**WORK REQUEST:** Within the records, how many lines hold the word "Scope"? State that number alone.
================
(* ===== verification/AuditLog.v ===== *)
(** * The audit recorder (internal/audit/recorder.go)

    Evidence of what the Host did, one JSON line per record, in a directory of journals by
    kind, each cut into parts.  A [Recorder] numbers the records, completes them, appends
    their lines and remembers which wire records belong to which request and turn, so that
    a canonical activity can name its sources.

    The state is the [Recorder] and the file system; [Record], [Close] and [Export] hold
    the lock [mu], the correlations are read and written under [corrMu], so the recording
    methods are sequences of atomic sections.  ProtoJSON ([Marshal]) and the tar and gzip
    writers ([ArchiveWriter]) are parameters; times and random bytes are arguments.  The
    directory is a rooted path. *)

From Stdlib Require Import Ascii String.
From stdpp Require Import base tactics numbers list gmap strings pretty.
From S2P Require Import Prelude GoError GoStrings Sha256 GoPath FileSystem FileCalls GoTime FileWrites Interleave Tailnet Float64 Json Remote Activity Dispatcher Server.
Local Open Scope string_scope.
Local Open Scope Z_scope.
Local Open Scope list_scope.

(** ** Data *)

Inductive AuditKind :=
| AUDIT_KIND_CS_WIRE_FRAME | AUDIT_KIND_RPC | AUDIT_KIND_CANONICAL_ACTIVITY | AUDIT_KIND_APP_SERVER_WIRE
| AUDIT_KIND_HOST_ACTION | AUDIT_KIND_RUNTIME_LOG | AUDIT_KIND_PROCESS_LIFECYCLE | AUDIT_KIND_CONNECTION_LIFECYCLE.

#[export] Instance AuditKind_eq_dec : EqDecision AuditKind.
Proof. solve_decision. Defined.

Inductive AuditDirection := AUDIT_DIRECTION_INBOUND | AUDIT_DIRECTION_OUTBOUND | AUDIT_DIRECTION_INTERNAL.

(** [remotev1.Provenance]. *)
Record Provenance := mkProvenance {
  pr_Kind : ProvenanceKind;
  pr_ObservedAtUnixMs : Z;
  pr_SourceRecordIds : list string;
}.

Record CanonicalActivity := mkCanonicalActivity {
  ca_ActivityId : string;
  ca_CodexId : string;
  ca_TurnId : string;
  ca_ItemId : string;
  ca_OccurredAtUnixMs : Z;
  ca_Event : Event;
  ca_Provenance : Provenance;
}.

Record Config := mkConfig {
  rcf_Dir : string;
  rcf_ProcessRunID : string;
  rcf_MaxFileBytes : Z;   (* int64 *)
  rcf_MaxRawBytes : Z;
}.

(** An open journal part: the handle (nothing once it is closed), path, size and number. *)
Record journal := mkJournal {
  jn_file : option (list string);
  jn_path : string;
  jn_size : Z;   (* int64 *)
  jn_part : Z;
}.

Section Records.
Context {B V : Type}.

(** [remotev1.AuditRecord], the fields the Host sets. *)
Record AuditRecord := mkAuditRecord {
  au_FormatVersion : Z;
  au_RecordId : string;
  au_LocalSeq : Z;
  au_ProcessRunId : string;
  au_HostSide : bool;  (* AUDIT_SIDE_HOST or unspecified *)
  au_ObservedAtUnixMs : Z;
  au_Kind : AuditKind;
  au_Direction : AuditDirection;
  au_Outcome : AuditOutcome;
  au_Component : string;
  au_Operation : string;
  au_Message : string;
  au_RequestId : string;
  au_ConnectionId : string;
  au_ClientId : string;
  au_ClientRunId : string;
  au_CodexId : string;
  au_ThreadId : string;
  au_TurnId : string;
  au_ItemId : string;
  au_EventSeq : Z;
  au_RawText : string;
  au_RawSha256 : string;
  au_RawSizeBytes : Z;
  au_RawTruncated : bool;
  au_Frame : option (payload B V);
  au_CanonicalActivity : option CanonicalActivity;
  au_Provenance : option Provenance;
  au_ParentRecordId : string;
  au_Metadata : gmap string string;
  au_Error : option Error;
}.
================
**ANSWER SECTION:** 3